What is needed: Copy nothing but the lines below running from the line containing "(** * A shallow" through the line containing "(tokenizer, numeric core, CSE", both end lines included.

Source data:
=====
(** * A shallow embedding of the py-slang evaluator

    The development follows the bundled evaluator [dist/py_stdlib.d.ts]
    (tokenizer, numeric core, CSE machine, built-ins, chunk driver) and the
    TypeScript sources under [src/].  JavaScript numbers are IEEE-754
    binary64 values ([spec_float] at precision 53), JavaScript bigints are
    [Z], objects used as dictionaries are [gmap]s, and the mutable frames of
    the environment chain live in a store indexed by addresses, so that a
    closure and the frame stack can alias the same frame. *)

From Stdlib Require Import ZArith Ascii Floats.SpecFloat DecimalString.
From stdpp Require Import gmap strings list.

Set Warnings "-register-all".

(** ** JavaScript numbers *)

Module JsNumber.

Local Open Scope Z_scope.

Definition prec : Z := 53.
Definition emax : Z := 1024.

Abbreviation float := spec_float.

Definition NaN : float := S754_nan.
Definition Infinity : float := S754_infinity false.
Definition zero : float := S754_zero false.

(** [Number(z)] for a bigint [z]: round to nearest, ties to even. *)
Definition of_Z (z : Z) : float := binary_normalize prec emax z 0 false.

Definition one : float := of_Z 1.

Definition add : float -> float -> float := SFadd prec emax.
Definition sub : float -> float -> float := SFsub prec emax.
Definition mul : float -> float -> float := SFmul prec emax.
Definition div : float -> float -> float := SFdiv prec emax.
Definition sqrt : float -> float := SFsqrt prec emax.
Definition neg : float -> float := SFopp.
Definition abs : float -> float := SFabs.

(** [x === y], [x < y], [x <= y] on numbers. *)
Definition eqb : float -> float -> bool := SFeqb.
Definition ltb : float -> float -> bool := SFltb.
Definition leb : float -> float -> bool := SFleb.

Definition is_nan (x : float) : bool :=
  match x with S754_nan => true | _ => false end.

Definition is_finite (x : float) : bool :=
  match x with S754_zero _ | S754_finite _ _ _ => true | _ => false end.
=====
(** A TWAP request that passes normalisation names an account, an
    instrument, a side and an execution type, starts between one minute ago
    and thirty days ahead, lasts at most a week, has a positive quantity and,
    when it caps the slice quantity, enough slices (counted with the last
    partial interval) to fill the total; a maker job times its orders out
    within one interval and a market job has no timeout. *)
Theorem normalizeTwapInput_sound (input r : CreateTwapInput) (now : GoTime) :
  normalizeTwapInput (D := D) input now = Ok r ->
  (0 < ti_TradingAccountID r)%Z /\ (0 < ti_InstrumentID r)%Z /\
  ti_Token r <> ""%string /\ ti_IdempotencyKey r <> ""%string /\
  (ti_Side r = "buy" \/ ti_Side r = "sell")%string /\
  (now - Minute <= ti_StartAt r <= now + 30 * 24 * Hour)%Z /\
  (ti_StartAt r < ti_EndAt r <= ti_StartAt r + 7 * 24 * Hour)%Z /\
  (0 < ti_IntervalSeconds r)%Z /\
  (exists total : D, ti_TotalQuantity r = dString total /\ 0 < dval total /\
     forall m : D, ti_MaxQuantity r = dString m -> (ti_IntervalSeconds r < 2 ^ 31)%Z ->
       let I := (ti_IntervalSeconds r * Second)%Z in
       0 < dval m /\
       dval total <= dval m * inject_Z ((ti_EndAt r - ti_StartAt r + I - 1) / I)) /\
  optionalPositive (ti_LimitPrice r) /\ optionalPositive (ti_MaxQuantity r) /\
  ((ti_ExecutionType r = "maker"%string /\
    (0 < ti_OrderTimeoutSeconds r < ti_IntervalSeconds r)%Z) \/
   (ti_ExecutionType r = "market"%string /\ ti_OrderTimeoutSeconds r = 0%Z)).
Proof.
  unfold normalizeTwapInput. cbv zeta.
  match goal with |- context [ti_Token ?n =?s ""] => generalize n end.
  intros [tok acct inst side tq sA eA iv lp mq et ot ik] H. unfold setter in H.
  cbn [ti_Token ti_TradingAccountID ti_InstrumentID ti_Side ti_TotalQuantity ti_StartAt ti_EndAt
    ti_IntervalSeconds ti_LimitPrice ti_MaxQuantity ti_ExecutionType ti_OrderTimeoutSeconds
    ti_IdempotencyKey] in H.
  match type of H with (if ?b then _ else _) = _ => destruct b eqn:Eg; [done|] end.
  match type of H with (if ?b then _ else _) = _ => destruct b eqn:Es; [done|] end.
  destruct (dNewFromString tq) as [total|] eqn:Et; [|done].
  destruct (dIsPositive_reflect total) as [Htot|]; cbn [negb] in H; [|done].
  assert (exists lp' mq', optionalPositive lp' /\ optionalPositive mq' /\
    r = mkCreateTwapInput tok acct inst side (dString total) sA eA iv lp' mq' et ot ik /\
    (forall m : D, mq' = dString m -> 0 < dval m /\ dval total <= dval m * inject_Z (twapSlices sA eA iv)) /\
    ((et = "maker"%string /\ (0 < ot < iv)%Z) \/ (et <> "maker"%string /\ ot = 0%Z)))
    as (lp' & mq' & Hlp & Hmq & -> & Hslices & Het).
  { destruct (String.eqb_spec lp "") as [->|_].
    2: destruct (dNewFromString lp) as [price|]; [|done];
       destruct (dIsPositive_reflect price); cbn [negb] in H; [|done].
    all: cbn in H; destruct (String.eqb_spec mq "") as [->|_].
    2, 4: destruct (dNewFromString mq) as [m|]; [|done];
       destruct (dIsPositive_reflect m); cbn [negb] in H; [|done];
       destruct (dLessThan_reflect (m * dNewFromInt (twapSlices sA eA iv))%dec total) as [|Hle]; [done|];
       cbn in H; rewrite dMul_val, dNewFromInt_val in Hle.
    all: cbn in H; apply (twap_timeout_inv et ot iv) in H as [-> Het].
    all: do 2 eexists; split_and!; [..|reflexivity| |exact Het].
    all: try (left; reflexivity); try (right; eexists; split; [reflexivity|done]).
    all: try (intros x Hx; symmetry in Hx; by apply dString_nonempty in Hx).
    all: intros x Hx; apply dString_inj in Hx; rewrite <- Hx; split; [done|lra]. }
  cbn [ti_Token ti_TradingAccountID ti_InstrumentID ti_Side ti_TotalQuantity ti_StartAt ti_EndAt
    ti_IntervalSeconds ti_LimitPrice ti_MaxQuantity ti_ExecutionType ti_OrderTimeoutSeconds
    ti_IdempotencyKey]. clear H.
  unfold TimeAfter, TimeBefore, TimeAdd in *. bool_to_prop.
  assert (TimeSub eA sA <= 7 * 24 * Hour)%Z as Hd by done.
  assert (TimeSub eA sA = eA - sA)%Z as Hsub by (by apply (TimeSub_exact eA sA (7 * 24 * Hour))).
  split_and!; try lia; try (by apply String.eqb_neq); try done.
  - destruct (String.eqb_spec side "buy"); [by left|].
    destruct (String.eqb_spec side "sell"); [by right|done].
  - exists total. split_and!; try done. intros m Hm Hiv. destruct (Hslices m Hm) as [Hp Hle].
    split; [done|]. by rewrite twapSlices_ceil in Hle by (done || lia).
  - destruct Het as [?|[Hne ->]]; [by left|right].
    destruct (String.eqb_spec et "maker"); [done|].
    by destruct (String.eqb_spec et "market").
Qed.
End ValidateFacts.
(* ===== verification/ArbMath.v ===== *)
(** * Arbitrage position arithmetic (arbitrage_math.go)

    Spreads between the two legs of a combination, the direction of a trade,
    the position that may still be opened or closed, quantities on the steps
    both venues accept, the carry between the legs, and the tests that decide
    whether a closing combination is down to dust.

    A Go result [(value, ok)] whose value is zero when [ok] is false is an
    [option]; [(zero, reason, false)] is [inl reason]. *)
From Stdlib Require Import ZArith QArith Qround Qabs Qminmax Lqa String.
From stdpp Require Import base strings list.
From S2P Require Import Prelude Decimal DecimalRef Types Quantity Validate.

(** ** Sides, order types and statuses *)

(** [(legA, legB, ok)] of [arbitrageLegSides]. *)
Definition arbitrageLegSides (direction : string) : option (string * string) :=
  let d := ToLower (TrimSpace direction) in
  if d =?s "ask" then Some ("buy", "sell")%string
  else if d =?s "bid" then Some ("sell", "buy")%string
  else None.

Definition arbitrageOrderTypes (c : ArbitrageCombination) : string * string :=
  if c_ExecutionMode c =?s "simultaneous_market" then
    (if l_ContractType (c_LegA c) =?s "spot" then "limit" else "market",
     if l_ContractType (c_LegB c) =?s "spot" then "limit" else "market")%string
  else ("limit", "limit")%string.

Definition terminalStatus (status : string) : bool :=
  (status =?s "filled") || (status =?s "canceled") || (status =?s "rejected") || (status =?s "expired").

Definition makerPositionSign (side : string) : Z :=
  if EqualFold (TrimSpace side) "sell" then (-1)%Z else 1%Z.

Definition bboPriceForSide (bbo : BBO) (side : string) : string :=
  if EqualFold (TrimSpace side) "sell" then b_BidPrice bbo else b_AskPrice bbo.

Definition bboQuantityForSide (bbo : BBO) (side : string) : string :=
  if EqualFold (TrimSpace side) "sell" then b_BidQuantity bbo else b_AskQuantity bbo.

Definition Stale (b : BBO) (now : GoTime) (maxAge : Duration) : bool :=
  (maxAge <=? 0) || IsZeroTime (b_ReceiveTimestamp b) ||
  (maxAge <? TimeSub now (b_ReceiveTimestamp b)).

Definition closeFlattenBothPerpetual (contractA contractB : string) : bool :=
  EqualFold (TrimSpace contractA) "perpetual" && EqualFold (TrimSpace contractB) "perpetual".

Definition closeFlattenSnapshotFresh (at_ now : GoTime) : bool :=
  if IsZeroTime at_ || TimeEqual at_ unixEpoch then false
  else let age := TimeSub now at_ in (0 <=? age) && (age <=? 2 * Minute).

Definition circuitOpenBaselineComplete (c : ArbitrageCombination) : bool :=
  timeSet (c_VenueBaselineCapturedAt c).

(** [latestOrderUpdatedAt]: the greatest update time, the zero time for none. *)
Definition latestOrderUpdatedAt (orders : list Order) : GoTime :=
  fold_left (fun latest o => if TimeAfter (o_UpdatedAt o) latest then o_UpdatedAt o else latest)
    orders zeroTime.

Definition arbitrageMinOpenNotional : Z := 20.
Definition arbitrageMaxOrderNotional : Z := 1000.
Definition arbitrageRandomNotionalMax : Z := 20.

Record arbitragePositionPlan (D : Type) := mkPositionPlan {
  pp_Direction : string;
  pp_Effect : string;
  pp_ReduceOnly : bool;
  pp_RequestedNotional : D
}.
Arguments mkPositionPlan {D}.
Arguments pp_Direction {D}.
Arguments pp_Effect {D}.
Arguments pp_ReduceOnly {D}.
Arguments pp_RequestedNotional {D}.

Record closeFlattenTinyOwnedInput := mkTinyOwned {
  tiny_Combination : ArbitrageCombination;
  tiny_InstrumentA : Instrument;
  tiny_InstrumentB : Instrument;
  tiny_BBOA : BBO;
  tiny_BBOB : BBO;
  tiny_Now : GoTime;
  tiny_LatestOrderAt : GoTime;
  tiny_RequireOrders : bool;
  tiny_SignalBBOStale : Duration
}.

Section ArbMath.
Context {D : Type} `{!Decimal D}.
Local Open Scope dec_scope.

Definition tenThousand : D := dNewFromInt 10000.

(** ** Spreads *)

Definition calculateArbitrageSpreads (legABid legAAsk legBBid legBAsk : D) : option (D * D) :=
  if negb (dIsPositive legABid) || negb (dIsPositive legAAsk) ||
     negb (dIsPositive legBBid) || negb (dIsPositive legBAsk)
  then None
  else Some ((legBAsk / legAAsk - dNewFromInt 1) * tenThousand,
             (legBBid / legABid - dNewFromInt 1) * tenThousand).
=====
Solution to the exercise:
(** * A shallow embedding of the py-slang evaluator

    The development follows the bundled evaluator [dist/py_stdlib.d.ts]
    (tokenizer, numeric core, CSE machine, built-ins, chunk driver) and the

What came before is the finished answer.